Hip fractures are one of the most devastating and costly problems commonly faced by the older population. More than 300,000 people sixty-five years of age and older are hospitalized each year for hip fractures in the United States, and about one-quarter of these people will not survive more than a year because of the fracture or its complications. Of those who do survive, most experience major reductions in their levels of function and ability to walk, and a sizable minority (15 to 25%) will be living in long-term care institutions at the end of one year. Looked at longitudinally, by their ninth decade one of three women and one of six men will have suffered a hip fracture.
Hip fractures usually result from two interacting processes: a fall or other dramatic event resulting in direct impact to the greater trochanter (upper part) of the femur (thigh bone); and an underlying weakness in the bone—usually from osteoporosis. Each of these processes has underlying risk factors that had been reasonably well studied. For example, the leading risk factors for falls in older adults include muscle weakness, gait and balanced disorders, decreased overall functional status, vision impairment, cognitive impairment, and medication side effects. Also important are the presence of hazards in the environment,
Most attempts to prevent hip fractures have focused on reducing the two underlying causes and their risk factors. Controlled clinical trials of measures to reduce falls have shown promising effects from multifactorial risk assessments combined with targeted interventions such as exercise programs and environmental inspection and modification. Exercise programs have been particularly well studied, and the greatest fall-reducing benefits have come from programs that include programs that include strengthening exercise (e.g., progressive weight training) and balance training(e.g., Tai Chi exercises). Taken together, these interventions have been shown to reduce fall rates significantly, in the range of from 10 to 30 percent.
Controlled trials addressing the second major underlying process behind hip fractures, osteoporosis, have similarly shown positive results in strengthening bone and, in some studies, in reducing fracture rates through treatment with a variety of medications such as estrogen, calcium, vitamin D, and bisphosphonates. However, these interventions also provide only a partial protective effect in fracture reduction, again in the range of from 10 to 30 percent. Clearly, reducing the risk of falls and osteoporosis has only been part of the solution to preventing hip fractures, and new effective approaches are still needed.
One such promising approach is the use of special hip protectors made from cushioning material or high-impact plastic to dissipate the shock. Such protectors have been the subject of several studies. In 1993, J. B. Lauritzen found a 53 percent lower rate of hip fractures in nursing homes where hip protectors were used.
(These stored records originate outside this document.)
(** ** Conversions (db/utils.rs)

    [From] cannot fail in Rust: what does not convert panics. *)
Abbreviation R := (res DbError).
Definition scalar_to_bigdecimal (scalar : Scalar) : BigDecimal := bd_of (to_biguint scalar).
(** The scale is looked at by a [debug_assert] only. *)
Definition bigdecimal_to_scalar (b : BigDecimal) : R Scalar :=
  if bd_int b <? 0 then Panic else Ok (from_biguint (bd_int b)).
Definition fixed_point_to_bigdecimal (f : FixedPoint) : BigDecimal := bd_of (to_biguint (repr f)).
Definition bigdecimal_to_fixed_point (b : BigDecimal) : R FixedPoint :=
  r ← bigdecimal_to_scalar b; Ok (mk_fixed r).
Fixpoint scalars (l : list BigDecimal) : R (list Scalar) :=
  match l with
  | [] => Ok []
  | b :: l => x ← bigdecimal_to_scalar b; xs ← scalars l; Ok (x :: xs)
  end.
Definition parse_address (s : string) : R Address := unwrap (address_from_str s).

(** ** Rows (db/models.rs) *)
Record MasterViewSeedModel := mk_mvs_model {
  mm_account_id : string; mm_owner_address : string; mm_seed : BigDecimal;
  recovery_seed_csprng_index : BigDecimal; share_seed_csprng_index : BigDecimal }.
Definition mvs_to_model (v : MasterViewSeed) : MasterViewSeedModel :=
  mk_mvs_model (mv_account_id v) (address_to_string (mv_owner_address v)) (scalar_to_bigdecimal (mv_seed v))
    (bd_of (cs_index (recovery_seed_csprng v))) (bd_of (cs_index (share_seed_csprng v))).
Definition mvs_of_model (m : MasterViewSeedModel) : R MasterViewSeed :=
  seed_scalar ← bigdecimal_to_scalar (mm_seed m);
  owner ← parse_address (mm_owner_address m);
  recovery_index ← unwrap (bd_to_u 64 (recovery_seed_csprng_index m));
  share_index ← unwrap (bd_to_u 64 (share_seed_csprng_index m));
  let recovery := create_recovery_seed_csprng seed_scalar in
  let share := create_share_seed_csprng seed_scalar in
  Ok (mk_mvs (mm_account_id m) owner seed_scalar
        (mk_csprng (cs_seed recovery) recovery_index) (mk_csprng (cs_seed share) share_index)).
(* ===== verification/Venues.v ===== *)
(** * Funds manager: execution venues

    The clients behind the trait [ExecutionVenue] that a swap fetches quotes from
    and executes them on (funds-manager, execution_client/venues/): Lifi and
    Bebop, which answer with a transaction to send, and Cowswap, where an order
    is signed, placed and waited for; with the on-chain helpers they share
    (helpers.rs).  [Swap] models the loop that uses them; its record [market]
    is what it knows of a venue, and [market_of] builds one from the clients.

    Replies of the HTTP services and of the node are arguments; what reaches
    the chain and the order book is the state.  Text formats, addresses and
    signatures are the class [VenueLib]. *)
From Stdlib Require Import ZArith Lia Ascii String.
From stdpp Require Import gmap strings list.
From S2P Require Import Prelude F64 AuthError Swap.
From S2P Require FundsManager.
Import FundsManager.SendTx.
Local Open Scope Z_scope.

Abbreviation FMError := FundsManager.FundsManagerError.

(** The order that is signed (cowswap/abi.rs) and the domain it is signed in. *)
Record Order := mk_order {
  o_sellToken : Address; o_buyToken : Address; o_receiver : Address; o_sellAmount : Z; o_buyAmount : Z;
  o_validTo : Z; o_appData : list Z; o_feeAmount : Z; o_kind : string; o_partiallyFillable : bool;
  o_sellTokenBalance : string; o_buyTokenBalance : string }.
Record Eip712Domain := mk_domain {
  dom_name : string; dom_version : string; dom_chain_id : Z; dom_verifying_contract : Address }.

Class VenueLib := {
  parse_address : string -> option Address;
  address_to_string : Address -> string;
  (** [Token::get_addr] of a token, which stands for its address *)
  token_addr : Address -> string;
  token_from_addr : string -> Address;
  u256_from_str_radix : string -> Z -> option Z;
  u256_to_string : Z -> string;
  hex_decode : string -> option (list Z);
  parse_tx_hash : string -> option Z;
  (** [U256::from(f64)], which panics on what is not a [U256] *)
  u256_from_f64 : f64 -> option Z;
  sign_hash : Eip712Domain -> Order -> option string;
  fm_text : FMError -> string;
  parse_token_addr a : parse_address (token_addr a) = Some a;
  u256_from_f64_range x v : u256_from_f64 x = Some v -> in_u 256 v }.
(* ===== verification/Warp.v ===== *)
(** * The HTTP front ends: what the servers use of warp

    The services of the repository build their HTTP interface from warp's filters:
    chains of [and] that match the method and the path of a request, alternatives
    composed with [or], and a [recover] that turns rejections into replies.  The
    framework is not part of the repository; [WarpLib] states what its
    documentation promises of the filters that are used, [warp_list] is an
    implementation that shows the promises can be kept, and the lemmas below say
    what a table of routes does with a request.  The tables themselves are in
    [ProverService], [AuthRoutes], [FundsRoutes], [DealerServer] and [SolverServer]. *)
From Stdlib Require Import ZArith Lia Ascii.
From stdpp Require Import gmap strings list.
From S2P Require Import Prelude.

(** ** Requests, causes of rejections, filters *)
Inductive Method := GET | POST | OtherMethod.
#[export] Instance Method_eq_dec : EqDecision Method.
Proof. solve_decision. Defined.

(** The path as its segments; the rest of a request (headers, query, body) is what
    the server makes of it. *)
Record Request (R : Type) := mk_req { rq_method : Method; rq_segments : list string; rq_rest : R }.
Arguments mk_req {R} _ _ _.
Arguments rq_method {R} _.
Arguments rq_segments {R} _.
Arguments rq_rest {R} _.

(** The rejections of warp's own filters, and the server's. *)
Inductive cause (E : Type) :=
  | MethodNotAllowed
  | MissingHeader (name : string)
  | InvalidHeader (name : string)
  | UnsupportedMediaType
  | BodyReadError (msg : string)
  | BodyDeserializeError (msg : string)
  | InvalidQuery
  | Custom (e : E).
Arguments MethodNotAllowed {E}.
Arguments MissingHeader {E} _.
Arguments InvalidHeader {E} _.
Arguments UnsupportedMediaType {E}.
Arguments BodyReadError {E} _.
Arguments BodyDeserializeError {E} _.
Arguments InvalidQuery {E}.
Arguments Custom {E} _.

(** [warp::get], [warp::post], [warp::path], [warp::path::param] with the parser of
    its type as a test, [warp::path::end]. *)
Inductive filt := IsGet | IsPost | Path (s : string) | Param (valid : string -> bool) | End.

(** A filter that matches takes segments off the path and may extract one. *)
Class WarpLib := {
  Rejection : Type -> Type;
  not_found : forall {E}, Rejection E;
  reject : forall {E}, cause E -> Rejection E;
  combine : forall {E}, Rejection E -> Rejection E -> Rejection E;
  causes : forall {E}, Rejection E -> list (cause E);
  matching : forall {E}, filt -> Method -> list string -> res (Rejection E) (option string * list string);
  causes_not_found E : causes (@not_found E) = [];
  causes_reject E (c : cause E) : causes (reject c) = [c];
  causes_combine E (a b : Rejection E) : causes (combine a b) = causes a ++ causes b;
  matching_get E m segs :
    @matching E IsGet m segs = if decide (m = GET) then Ok (None, segs) else Err (reject MethodNotAllowed);
  matching_post E m segs :
    @matching E IsPost m segs = if decide (m = POST) then Ok (None, segs) else Err (reject MethodNotAllowed);
  matching_path E s m segs :
    @matching E (Path s) m segs =
      match segs with
      | x :: rest => if String.eqb x s then Ok (None, rest) else Err not_found
      | [] => Err not_found
      end;
  matching_param E valid m segs :
    @matching E (Param valid) m segs =
      match segs with
      | x :: rest => if valid x then Ok (Some x, rest) else Err not_found
      | [] => Err not_found
      end;
  matching_end E m segs :
    @matching E End m segs = match segs with [] => Ok (None, []) | _ => Err not_found end;
}.

(** ** Chains of filters *)
Section Routing.
Context `{WarpLib} {R E S A : Type}.

Fixpoint run_match (fs : list filt) (m : Method) (segs : list string) : res (Rejection E) (list string) :=
  match fs with
  | [] => Ok []
  | f :: fs =>
      p ← matching f m segs;
      ps ← run_match fs m p.2;
      Ok (option_list p.1 ++ ps)
  end.

(** The same without the framework: the parameters of a request that matches, and
    the cause of a refusal. *)
Definition filter_step (f : filt) (m : Method) (segs : list string) : option (option string * list string) :=
  match f, segs with
  | IsGet, _ => if decide (m = GET) then Some (None, segs) else None
  | IsPost, _ => if decide (m = POST) then Some (None, segs) else None
  | Path s, x :: rest => if String.eqb x s then Some (None, rest) else None
  | Param valid, x :: rest => if valid x then Some (Some x, rest) else None
  | End, [] => Some (None, [])
  | _, _ => None
  end.
Definition refusal_of (f : filt) : list (cause E) :=
  match f with IsGet | IsPost => [MethodNotAllowed] | _ => [] end.
Fixpoint accepts (fs : list filt) (m : Method) (segs : list string) : option (list string) :=
  match fs with
  | [] => Some []
  | f :: fs =>
      match filter_step f m segs with
      | Some (p, rest) => app (option_list p) <$> accepts fs m rest
      | None => None
      end
  end.
Fixpoint refusal (fs : list filt) (m : Method) (segs : list string) : list (cause E) :=
  match fs with
  | [] => []
  | f :: fs =>
      match filter_step f m segs with
      | Some (_, rest) => refusal fs m rest
      | None => refusal_of f
      end
  end.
Even more impressive was that none of the people who experienced a hip fracture had actually been wearing a hip protector at the time of fracture. In 2000, a major confirmatory controlled trial from Finland appeared that studied elderly subjects living both in nursing homes and in the community. In this study there was a 54 percent lower rate of hip fracture in intervention group subjects as compared to the control group. The authors also compared fracture rates among fallers in the intervention group who were wearing and not wearing their hip protectors and found an 84 percent lower rate of hip fracture per fall among protector wearers. Another study of hip protectors showed that hip protectors improve self-confidence in frail individuals and may lead to improved mobility and function. Based on these studies, hip protectors should be strongly considered by individuals at increased risk for hip fracture (i.e., persons with osteoporosis and fall risk factors such as impaired gait or balance, weakness, and previous falls).
Treatment approaches for hip fractures usually involve surgery for internal fixation of the fracture or replacement of all or part of the hip joint. The choice of procedure depends on the type of fracture (e.g., sub-capital, femoral neck, intertrochanteric, subtrochanteric) and surgical risks of the patient. Early mobilization and active rehabilitation is crucial to minimize complications and maximize the chance of a good functional outcome. However, because many older individuals suffering hip fractures are frail to begin with, and have a relatively high surgical risk, there remains a high rate of surgical complications, lengthy and difficult rehabilitation periods, and long-term functional impairments. Prevention is clearly preferable to treatment, and as described above, many preventive avenues are available.